**EXERCISE REQUIREMENTS**. Here is a block of records. Copy every one of them exactly.

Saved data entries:
+ + + +

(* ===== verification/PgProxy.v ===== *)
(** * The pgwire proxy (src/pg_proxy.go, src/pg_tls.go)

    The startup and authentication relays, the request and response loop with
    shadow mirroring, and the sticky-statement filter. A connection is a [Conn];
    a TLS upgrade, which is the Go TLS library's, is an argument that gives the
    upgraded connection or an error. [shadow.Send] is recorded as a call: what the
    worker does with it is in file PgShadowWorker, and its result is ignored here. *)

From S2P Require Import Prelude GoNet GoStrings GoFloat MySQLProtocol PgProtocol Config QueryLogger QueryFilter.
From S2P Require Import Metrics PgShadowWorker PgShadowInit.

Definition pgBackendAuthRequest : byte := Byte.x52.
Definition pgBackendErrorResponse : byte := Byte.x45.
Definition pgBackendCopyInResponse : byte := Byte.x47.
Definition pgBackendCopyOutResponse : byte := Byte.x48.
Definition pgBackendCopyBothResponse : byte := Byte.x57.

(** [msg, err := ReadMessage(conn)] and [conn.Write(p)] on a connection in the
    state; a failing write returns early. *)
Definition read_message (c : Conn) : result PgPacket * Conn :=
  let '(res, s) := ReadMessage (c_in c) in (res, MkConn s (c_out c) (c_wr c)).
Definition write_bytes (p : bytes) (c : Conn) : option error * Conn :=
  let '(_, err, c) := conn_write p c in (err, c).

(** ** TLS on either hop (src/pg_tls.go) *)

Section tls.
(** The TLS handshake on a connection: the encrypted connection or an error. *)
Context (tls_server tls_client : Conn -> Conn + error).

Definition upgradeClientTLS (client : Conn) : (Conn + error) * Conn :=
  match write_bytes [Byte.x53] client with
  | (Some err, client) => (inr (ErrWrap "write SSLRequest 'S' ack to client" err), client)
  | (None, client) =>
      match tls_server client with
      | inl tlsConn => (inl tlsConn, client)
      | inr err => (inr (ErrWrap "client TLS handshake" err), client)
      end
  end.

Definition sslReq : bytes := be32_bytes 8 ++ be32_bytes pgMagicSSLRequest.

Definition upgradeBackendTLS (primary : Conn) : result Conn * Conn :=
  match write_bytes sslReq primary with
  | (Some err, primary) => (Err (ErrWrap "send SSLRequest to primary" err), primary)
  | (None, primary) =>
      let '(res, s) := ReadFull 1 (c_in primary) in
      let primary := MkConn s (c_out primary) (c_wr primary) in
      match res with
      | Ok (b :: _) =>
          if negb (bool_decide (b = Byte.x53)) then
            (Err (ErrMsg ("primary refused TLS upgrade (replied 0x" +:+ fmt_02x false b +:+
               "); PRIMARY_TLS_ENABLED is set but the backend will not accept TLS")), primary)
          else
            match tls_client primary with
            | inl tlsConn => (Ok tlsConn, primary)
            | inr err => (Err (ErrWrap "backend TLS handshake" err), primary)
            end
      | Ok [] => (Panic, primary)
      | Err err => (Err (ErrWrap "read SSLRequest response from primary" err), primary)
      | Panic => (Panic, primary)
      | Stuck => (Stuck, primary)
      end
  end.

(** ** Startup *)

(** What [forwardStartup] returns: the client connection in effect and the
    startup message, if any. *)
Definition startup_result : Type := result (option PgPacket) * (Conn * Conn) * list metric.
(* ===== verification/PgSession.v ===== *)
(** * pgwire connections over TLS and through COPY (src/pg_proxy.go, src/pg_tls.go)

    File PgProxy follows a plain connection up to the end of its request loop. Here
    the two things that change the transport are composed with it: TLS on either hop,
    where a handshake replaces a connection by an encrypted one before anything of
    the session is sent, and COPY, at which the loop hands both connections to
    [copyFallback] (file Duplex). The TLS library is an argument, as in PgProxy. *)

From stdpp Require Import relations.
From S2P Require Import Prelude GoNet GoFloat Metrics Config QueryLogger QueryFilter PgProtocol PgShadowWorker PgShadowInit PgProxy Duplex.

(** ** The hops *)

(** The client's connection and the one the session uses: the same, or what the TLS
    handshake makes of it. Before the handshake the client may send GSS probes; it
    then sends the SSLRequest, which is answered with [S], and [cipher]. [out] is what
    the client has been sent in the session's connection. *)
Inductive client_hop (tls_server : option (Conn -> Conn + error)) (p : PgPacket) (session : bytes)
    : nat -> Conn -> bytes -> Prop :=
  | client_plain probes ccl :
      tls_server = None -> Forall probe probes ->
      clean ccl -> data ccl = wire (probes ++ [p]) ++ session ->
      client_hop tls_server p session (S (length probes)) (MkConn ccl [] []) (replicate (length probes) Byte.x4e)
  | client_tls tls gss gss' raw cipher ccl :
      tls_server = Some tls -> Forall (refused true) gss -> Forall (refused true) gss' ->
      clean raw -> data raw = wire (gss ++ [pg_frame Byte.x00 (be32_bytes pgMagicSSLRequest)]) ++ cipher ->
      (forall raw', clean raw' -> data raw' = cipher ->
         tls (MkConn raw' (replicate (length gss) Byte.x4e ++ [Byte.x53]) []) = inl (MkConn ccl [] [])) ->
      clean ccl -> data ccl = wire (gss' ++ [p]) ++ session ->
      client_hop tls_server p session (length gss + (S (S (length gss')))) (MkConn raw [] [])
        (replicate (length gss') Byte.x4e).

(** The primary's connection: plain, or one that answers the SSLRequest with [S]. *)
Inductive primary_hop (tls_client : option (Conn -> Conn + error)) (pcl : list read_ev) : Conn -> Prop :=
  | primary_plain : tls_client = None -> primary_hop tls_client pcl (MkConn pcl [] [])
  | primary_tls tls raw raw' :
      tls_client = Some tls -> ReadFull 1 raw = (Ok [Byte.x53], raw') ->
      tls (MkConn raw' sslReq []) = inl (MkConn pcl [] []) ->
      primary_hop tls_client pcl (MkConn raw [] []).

+ + + +

**ANSWER**.
(* ===== verification/PgProxy.v ===== *)
(** * The pgwire proxy (src/pg_proxy.go, src/pg_tls.go)

    The startup and authentication relays, the request and response loop with
    shadow mirroring, and the sticky-statement filter. A connection is a [Conn];
    a TLS upgrade, which is the Go TLS library's, is an argument that gives the
    upgraded connection or an error. [shadow.Send] is recorded as a call: what the
    worker does with it is in file PgShadowWorker, and its result is ignored here. *)

From S2P Require Import Prelude GoNet GoStrings GoFloat MySQLProtocol PgProtocol Config QueryLogger QueryFilter.
From S2P Require Import Metrics PgShadowWorker PgShadowInit.

Definition pgBackendAuthRequest : byte := Byte.x52.
Definition pgBackendErrorResponse : byte := Byte.x45.
Definition pgBackendCopyInResponse : byte := Byte.x47.
Definition pgBackendCopyOutResponse : byte := Byte.x48.
Definition pgBackendCopyBothResponse : byte := Byte.x57.

(** [msg, err := ReadMessage(conn)] and [conn.Write(p)] on a connection in the
    state; a failing write returns early. *)
Definition read_message (c : Conn) : result PgPacket * Conn :=
  let '(res, s) := ReadMessage (c_in c) in (res, MkConn s (c_out c) (c_wr c)).
Definition write_bytes (p : bytes) (c : Conn) : option error * Conn :=
  let '(_, err, c) := conn_write p c in (err, c).

(** ** TLS on either hop (src/pg_tls.go) *)

Section tls.
(** The TLS handshake on a connection: the encrypted connection or an error. *)
Context (tls_server tls_client : Conn -> Conn + error).

Definition upgradeClientTLS (client : Conn) : (Conn + error) * Conn :=
  match write_bytes [Byte.x53] client with
  | (Some err, client) => (inr (ErrWrap "write SSLRequest 'S' ack to client" err), client)
  | (None, client) =>
      match tls_server client with
      | inl tlsConn => (inl tlsConn, client)
      | inr err => (inr (ErrWrap "client TLS handshake" err), client)
      end
  end.

Definition sslReq : bytes := be32_bytes 8 ++ be32_bytes pgMagicSSLRequest.

Definition upgradeBackendTLS (primary : Conn) : result Conn * Conn :=
  match write_bytes sslReq primary with
  | (Some err, primary) => (Err (ErrWrap "send SSLRequest to primary" err), primary)
  | (None, primary) =>
      let '(res, s) := ReadFull 1 (c_in primary) in
      let primary := MkConn s (c_out primary) (c_wr primary) in
      match res with
      | Ok (b :: _) =>
          if negb (bool_decide (b = Byte.x53)) then
            (Err (ErrMsg ("primary refused TLS upgrade (replied 0x" +:+ fmt_02x false b +:+
               "); PRIMARY_TLS_ENABLED is set but the backend will not accept TLS")), primary)
          else
            match tls_client primary with
            | inl tlsConn => (Ok tlsConn, primary)
            | inr err => (Err (ErrWrap "backend TLS handshake" err), primary)
            end
      | Ok [] => (Panic, primary)
      | Err err => (Err (ErrWrap "read SSLRequest response from primary" err), primary)
      | Panic => (Panic, primary)
      | Stuck => (Stuck, primary)
      end
  end.

(** ** Startup *)

(** What [forwardStartup] returns: the client connection in effect and the
    startup message, if any. *)
Definition startup_result : Type := result (option PgPacket) * (Conn * Conn) * list metric.
(* ===== verification/PgSession.v ===== *)
(** * pgwire connections over TLS and through COPY (src/pg_proxy.go, src/pg_tls.go)

    File PgProxy follows a plain connection up to the end of its request loop. Here
    the two things that change the transport are composed with it: TLS on either hop,
    where a handshake replaces a connection by an encrypted one before anything of
    the session is sent, and COPY, at which the loop hands both connections to
    [copyFallback] (file Duplex). The TLS library is an argument, as in PgProxy. *)

From stdpp Require Import relations.
From S2P Require Import Prelude GoNet GoFloat Metrics Config QueryLogger QueryFilter PgProtocol PgShadowWorker PgShadowInit PgProxy Duplex.

(** ** The hops *)

(** The client's connection and the one the session uses: the same, or what the TLS
    handshake makes of it. Before the handshake the client may send GSS probes; it
    then sends the SSLRequest, which is answered with [S], and [cipher]. [out] is what
    the client has been sent in the session's connection. *)
Inductive client_hop (tls_server : option (Conn -> Conn + error)) (p : PgPacket) (session : bytes)
    : nat -> Conn -> bytes -> Prop :=
  | client_plain probes ccl :
      tls_server = None -> Forall probe probes ->
      clean ccl -> data ccl = wire (probes ++ [p]) ++ session ->
      client_hop tls_server p session (S (length probes)) (MkConn ccl [] []) (replicate (length probes) Byte.x4e)
  | client_tls tls gss gss' raw cipher ccl :
      tls_server = Some tls -> Forall (refused true) gss -> Forall (refused true) gss' ->
      clean raw -> data raw = wire (gss ++ [pg_frame Byte.x00 (be32_bytes pgMagicSSLRequest)]) ++ cipher ->
      (forall raw', clean raw' -> data raw' = cipher ->
         tls (MkConn raw' (replicate (length gss) Byte.x4e ++ [Byte.x53]) []) = inl (MkConn ccl [] [])) ->
      clean ccl -> data ccl = wire (gss' ++ [p]) ++ session ->
      client_hop tls_server p session (length gss + (S (S (length gss')))) (MkConn raw [] [])
        (replicate (length gss') Byte.x4e).

(** The primary's connection: plain, or one that answers the SSLRequest with [S]. *)
Inductive primary_hop (tls_client : option (Conn -> Conn + error)) (pcl : list read_ev) : Conn -> Prop :=
  | primary_plain : tls_client = None -> primary_hop tls_client pcl (MkConn pcl [] [])
  | primary_tls tls raw raw' :
      tls_client = Some tls -> ReadFull 1 raw = (Ok [Byte.x53], raw') ->
      tls (MkConn raw' sslReq []) = inl (MkConn pcl [] []) ->
      primary_hop tls_client pcl (MkConn raw [] []).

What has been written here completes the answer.